21st-century Polish Catholic bishop

Artur Ważny (born 12 October 1966) is a Polish Roman Catholic bishop, being Bishop of the Roman Catholic Diocese of Sosnowiec as well as Titular Bishop of Mazaca and former Auxiliary Bishop of the Roman Catholic Diocese of Tarnów.

==Biography==
===Early life===
Ważny was born on 12 October 1966 in Rzeszów. In the years 1985–1991 he studied philosophy and theology at the Major Seminary in Tarnów. Ważny was ordained as a Presbyter on 25 May 1991 at the Tarnów Cathedral by the Bishop of Tarnów, Józef Życiński. He received his Licentiate of Sacred Theology in Pastoral theology at the Cardinal Stefan Wyszyński University, Warsaw.

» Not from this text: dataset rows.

Lemma wrong_length_signature_rejected_witness :
  verifyWebhookSignature (Some "s3cret") prefixed_signature = Ok false.
Proof.
  apply (wrong_length_signature_rejected "s3cret" prefixed_signature
           "sha256=f1ff66e5f412e0f1539594eff2ac553df37e5a2dae39a729b94717ce97eba2d4").
  - discriminate.
  - reflexivity.
  - reflexivity.
  - vm_compute. discriminate.
Defined.


(** * clrun: the reactive store (StoreService) and its Todo specialization

    A shallow embedding of [StoreService<T>] and [TodoService]
    (src/app/services/todo.service.ts, which also carries store.service.ts
    and todo.model.ts) and the properties of the cache they maintain.

    Modelling conventions.
    - JavaScript arrays and entity objects are heap objects: the model keeps
      a heap of arrays ([arrays]) and a heap of entities ([objs]); the
      cache held by [itemsSubject] is a reference into the array heap, and
      arrays hold references to entities.  Observers of [items$] receive
      that reference, so an in-place update of the current array is visible
      to them.
    - JavaScript numbers that occur (identifiers, [nextId], page numbers)
      are modelled as mathematical integers [Z]; this is exact on the
      safe-integer range.
    - An operation that performs an HTTP call returns [Await req s k]: the
      request issued, the state when the method returns to its caller, and
      the subscription [k] that runs when the response arrives (on whatever
      state the store has by then).  An operation that returns without a
      request yields [Done s].
    - Every [next] on a subject is appended to the [emitted] log. *)

From Stdlib Require Import ZArith Lia.
From stdpp Require Import gmap strings list fin_maps pretty.

Local Open Scope string_scope.
Local Open Scope list_scope.

(** ** JavaScript values used as identifiers *)

(** [uniqueId(): string | number]; [get(id)] may also receive [null] or
    [undefined]. *)
Inductive JsId : Type :=
  | JsNull
  | JsUndefined
  | JsNum (n : Z)
  | JsStr (s : string).

#[global] Instance JsId_eq_dec : EqDecision JsId.
Proof. solve_decision. Defined.

(** [a === b] *)
Definition strict_eq (a b : JsId) : bool := bool_decide (a = b).

(** [a !== b] *)
Definition strict_neq (a b : JsId) : bool := negb (strict_eq a b).

(** String conversion inside a template literal, [`${v}`]. *)
Definition to_string (v : JsId) : string :=
  match v with
  | JsNull => "null"
  | JsUndefined => "undefined"
  | JsNum n => pretty n
  | JsStr s => s
  end.

(** [Number.isSafeInteger]: the range on which [Z] arithmetic and the
    arithmetic of JavaScript numbers agree. *)
Definition safe_integer (n : Z) : Prop := (- 2 ^ 53 < n < 2 ^ 53)%Z.

(** References into the two heaps. *)
Abbreviation ObjRef := nat (only parsing).
Abbreviation ArrRef := nat (only parsing).

(** ** Models (store-entity.model.ts, store-settings.model.ts, todo.model.ts) *)

(** [interface StoreEntity { uniqueId(): string | number }] *)
Class StoreEntity (T : Type) := uniqueId : T → JsId.

Record StoreSettings : Type := mkStoreSettings {
  url : string;
  itemName : string
}.

(** Stand-in for Angular's [HttpErrorResponse]: the store only forwards it. *)
Record HttpErrorResponse : Type := mkHttpErrorResponse {
  status : Z;
  statusText : string
}.

Record Todo : Type := mkTodo {
  id : JsId;
  completed : bool;
  text : string
}.

(** [new Todo()]: the constructor sets [completed] and [text]; [id] stays
    undefined until assigned. *)
Definition new_Todo : Todo :=
  {| id := JsUndefined; completed := false; text := "" |}.

#[global] Instance Todo_StoreEntity : StoreEntity Todo := id.
#[global] Instance Todo_inhabited : Inhabited Todo := populate new_Todo.

(** ** HTTP *)

Inductive HttpRequest : Type :=
  | HttpGet (u : string)
  | HttpPost (u : string) (body : ObjRef)
  | HttpPut (u : string) (body : ObjRef)
  | HttpDelete (u : string).

Inductive Response (A : Type) : Type :=
  | Success (body : A)
  | Failure (e : HttpErrorResponse).
Arguments Success {A} body.
Arguments Failure {A} e.

(** ** Subjects and the state of a store *)

(** One constructor per subject of [StoreService]; [Unhandled] is the error
    notification of [throwError] reaching a subscriber without an error
    callback. *)
Inductive Event (T : Type) : Type :=
  | ItemsNext (a : ArrRef)
  | SelectedNext (v : option T)
  | LoadingNext (b : bool)
  | LoadErrorNext (e : HttpErrorResponse)
  | GetErrorNext (e : HttpErrorResponse)
  | DeletingNext (b : bool)
  | DeleteSuccessNext (v : ObjRef)
  | UpdateSuccessNext (v : ObjRef)
  | CreateSuccessNext (v : ObjRef)
  | NoLoadResultsNext
  | Unhandled (msg : string).
Arguments ItemsNext {T} a.
Arguments SelectedNext {T} v.
Arguments LoadingNext {T} b.
Arguments LoadErrorNext {T} e.
Arguments GetErrorNext {T} e.
Arguments DeletingNext {T} b.
Arguments DeleteSuccessNext {T} v.
Arguments UpdateSuccessNext {T} v.
Arguments CreateSuccessNext {T} v.
Arguments NoLoadResultsNext {T}.
Arguments Unhandled {T} msg.

Record Store (T : Type) : Type := mkStore {
  settings : StoreSettings;
  objs : gmap ObjRef T;                  (* entity objects *)
  arrays : gmap ArrRef (list ObjRef);    (* arrays given to itemsSubject *)
  itemsSubject : ArrRef;                 (* BehaviorSubject<T[]> value *)
  selectedSubject : option T;            (* BehaviorSubject<T> value *)
  loadingSubject : bool;
  deletingSubject : bool;
  emitted : list (Event T)
}.
Arguments mkStore {T}.
Arguments settings {T} s.
Arguments objs {T} s.
Arguments arrays {T} s.
Arguments itemsSubject {T} s.
Arguments selectedSubject {T} s.
Arguments loadingSubject {T} s.
Arguments deletingSubject {T} s.
Arguments emitted {T} s.

Inductive Outcome (T A : Type) : Type :=
  | Done (s : Store T)
  | Await (req : HttpRequest) (s : Store T)
          (k : Response A → Store T → Store T).
Arguments Done {T A} s.
Arguments Await {T A} req s k.

Section StoreService.
Context {T : Type} `{!StoreEntity T} `{!Inhabited T}.

Implicit Types (s : Store T) (item val res : ObjRef).

(** *** Field updates *)

Definition emit (ev : Event T) s : Store T :=
  mkStore (settings s) (objs s) (arrays s) (itemsSubject s)
          (selectedSubject s) (loadingSubject s) (deletingSubject s)
          (emitted s ++ [ev]).

Definition with_arrays (h : gmap ArrRef (list ObjRef)) s : Store T :=
  mkStore (settings s) (objs s) h (itemsSubject s)
          (selectedSubject s) (loadingSubject s) (deletingSubject s)
          (emitted s).

Definition with_objs (h : gmap ObjRef T) s : Store T :=
  mkStore (settings s) h (arrays s) (itemsSubject s)
          (selectedSubject s) (loadingSubject s) (deletingSubject s)
          (emitted s).

Definition with_itemsSubject (a : ArrRef) s : Store T :=
  mkStore (settings s) (objs s) (arrays s) a
          (selectedSubject s) (loadingSubject s) (deletingSubject s)
          (emitted s).

Definition with_selectedSubject (v : option T) s : Store T :=
  mkStore (settings s) (objs s) (arrays s) (itemsSubject s)
          v (loadingSubject s) (deletingSubject s) (emitted s).

Definition with_loadingSubject (b : bool) s : Store T :=
  mkStore (settings s) (objs s) (arrays s) (itemsSubject s)
          (selectedSubject s) b (deletingSubject s) (emitted s).

Definition with_deletingSubject (b : bool) s : Store T :=
  mkStore (settings s) (objs s) (arrays s) (itemsSubject s)
          (selectedSubject s) (loadingSubject s) b (emitted s).

(** *** Heap access *)

(** The contents of array [a]. *)
Definition array_at (a : ArrRef) s : list ObjRef := arrays s !!! a.

(** [o.uniqueId()] for the entity that [o] refers to. *)
Definition uniqueId_of s (o : ObjRef) : JsId := uniqueId (objs s !!! o).

(** [a[i] = x] for an index within the array. *)
Definition array_store (a : ArrRef) (i : nat) (x : ObjRef) s : Store T :=
  with_arrays (<[a := <[i := x]> (array_at a s)]> (arrays s)) s.

(** [a.push(x)] *)
Definition array_push (a : ArrRef) (x : ObjRef) s : Store T :=
  with_arrays (<[a := array_at a s ++ [x]]> (arrays s)) s.

(** *** Getters and setters of the subjects *)

(** [get items()]: the array currently held by the subject, itself. *)
Definition items s : list ObjRef := array_at (itemsSubject s) s.

(** [set items(val)]: [itemsSubject.next(val ? [...val] : [])]; the
    spread allocates a new array. *)
Definition set_items (val : option (list ObjRef)) s : Store T :=
  let a := fresh (dom (arrays s)) in
  let copy := match val with Some v => v | None => [] end in
  emit (ItemsNext a)
    (with_itemsSubject a (with_arrays (<[a := copy]> (arrays s)) s)).

(** [set selected(val)]: [val == null ? null : { ...val }], a copy of
    the entity's fields. *)
Definition set_selected (val : option ObjRef) s : Store T :=
  let v := (λ o, objs s !!! o) <$> val in
  emit (SelectedNext v) (with_selectedSubject v s).

Definition set_loading (b : bool) s : Store T :=
  emit (LoadingNext b) (with_loadingSubject b s).

Definition set_deleting (b : bool) s : Store T :=
  emit (DeletingNext b) (with_deletingSubject b s).

Definition set_loadError (e : HttpErrorResponse) s : Store T :=
  emit (LoadErrorNext e) s.

Definition set_getError (e : HttpErrorResponse) s : Store T :=
  emit (GetErrorNext e) s.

===Ordination as Bishop===
On 12 December 2020, Pope Francis appointed him as the new Auxiliary Bishop of the Roman Catholic Diocese of Tarnów as well as the Titular Bishop of Mazaca. He was consecrated on 30 January 2021 in the Church of the Blessed Virgin Mary Queen of Poland in Tarnów by the Bishop of Tarnów, Andrzej Jeż, with the help of the apostolic nuncio to Poland Salvatore Pennacchio and the Archbishop of Lublin, Stanisław Budzik. For his episcopal motto, he chose "Patris corde" (A fatherly heart).

On 23 April 2024, Pope Francis appointed him as the new Bishop of the Roman Catholic Diocese of Sosnowiec, a position he officially undertook on 8 May 2024.